Guilty Plea: After hearing the evidence presented by the prosecutor at the pretrial conference, the defendant may chose to plead guilty, thereby avoiding the necessity of a jury trial. The prosecutor or advocate will notify the victim of the intention of the defendant to plead guilty, and the date that is set for the defendant to appear in open court to enter the plea. When the guilty plea is entered, the Circuit Judge will set a sentencing date. The defendant may be placed in custody pending the sentencing hearing or the judge may allow the defendant to remain out on bond. The presence of the victim or witness at the guilty plea is not necessary. The victim or witness will be notified of the final sentencing date.
Jury Trial: If it is determined that the case will be tried by a jury, the prosecutor and defense attorney will present evidence to 12 county residents who make up a petit jury. It is the duty of that jury to determine the guilt or innocence of a defendant. The jury is also responsible for recommending a penalty. The investigating officers, victims, and witnesses will be subpoenaed to appear in open court to testify before the jury. Prior to the trial, the victim should be contacted by the prosecutor to help prepare them for trial.
Sentencing: After the defendant has entered a plea or been found guilty by a jury, the Circuit Judge sets a final sentencing hearing. This hearing is usually held within 30 days. Prior to imposing a sentence, the judge will consider a Pre-Sentence Investigation and Victim Impact Statement. At the final sentencing hearing, the judge will impose a penalty and decide whether the defendant should be incarcerated or placed on probation.
Pre-Sentence Investigation: This is a document submitted by the Department of Probation and Parole. Its primary objective is to focus on the character and personality of the defendant. It includes information such as any prior criminal record and the personal history of the defendant. The Probation Officer conducting the investigation may make a recommendation concerning probation and/or incarceration.
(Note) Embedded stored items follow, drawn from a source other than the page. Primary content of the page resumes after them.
Definition body_encode (b : LsaBody) : res WireError bytes :=
  match b with
  | Router flags links =>
      if (65535 - 24) `div` 12 <? len links then Err TooLarge
      else Ok ([flags; 0] ++ be 2 (len links) ++ concat (map encode_link links))
  | Network mask routers =>
      if negb (valid_mask mask) then Err Malformed
      else if (65535 - 24) `div` 4 <? len routers then Err TooLarge
      else Ok (be 4 mask ++ concat (map (be 4) routers))
  | AsbrSummary metric =>
      if 0x00ffffff <? metric then Err Malformed else Ok (zeros 4 ++ be 4 metric)
  | Summary mask metric =>
      if negb (valid_mask mask) || (0x00ffffff <? metric) then Err Malformed
      else Ok (be 4 mask ++ be 4 (Z.lor metric 0))
  | External mask metric type_two forwarding_address tag =>
      if negb (valid_mask mask) || (0x00ffffff <? metric) then Err Malformed
      else Ok (be 4 mask ++ be 4 (Z.lor metric (if type_two then 0x80000000 else 0))
               ++ be 4 forwarding_address ++ be 4 tag)
  end.

Definition lsa_encode (a : Lsa) : res WireError bytes :=
  if (LSA_MAX_AGE <? age a) || (lsa_sequence a =? I32_MIN) then Err Malformed
  else
    body ← body_encode (body a);
    length ← ok_or (try_from U16_MAX (20 + len body)) TooLarge;
    insert (header_encode {| hdr_age := age a; hdr_options := lsa_options a; hdr_key := lsa_key a;
                             hdr_sequence := lsa_sequence a; hdr_checksum := 0; hdr_length := length |}
            ++ body).

Definition lsa_header (a : Lsa) : res WireError LsaHeader :=
  bs ← lsa_encode a; header_decode bs.

(** ** Decoding *)

Definition link_of_code (c : Z) : res WireError RouterLinkType :=
  if c =? 1 then Ok PointToPoint else if c =? 2 then Ok Transit
  else if c =? 3 then Ok Stub else if c =? 4 then Ok Virtual else Err Unsupported.

Definition decode_link (chunk : bytes) : res WireError RouterLink :=
  c9 ← idx chunk 9;
  if negb (c9 =? 0) then Err Unsupported
  else
    c8 ← idx chunk 8;
    kind ← link_of_code c8;
    id ← u32_at chunk 0;
    data ← u32_at chunk 4;
    metric ← u16_at chunk 10;
    Ok {| link_id := id; link_data := data; link_kind := kind; link_metric := metric |}.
Victim Impact Statement: This is a document submitted to the Circuit Judge by the Commonwealth’s Attorney’s Office, or the victim’s advocate, on behalf of the victim. It is usually prepared by the victims or with young children, by their caregiver, and contains, but is not limited to, a description of the nature and extent of any physical, psychological, or financial harm suffered by the victim as a result of the crime committed by the defendant. It is possible for affected family members to submit Victim Impact Statements. The Victim Impact Statement will also be submitted to the Parole Board if the defendant is committed to the penitentiary. A copy of the Victim Impact Statement is usually provided for the defendant.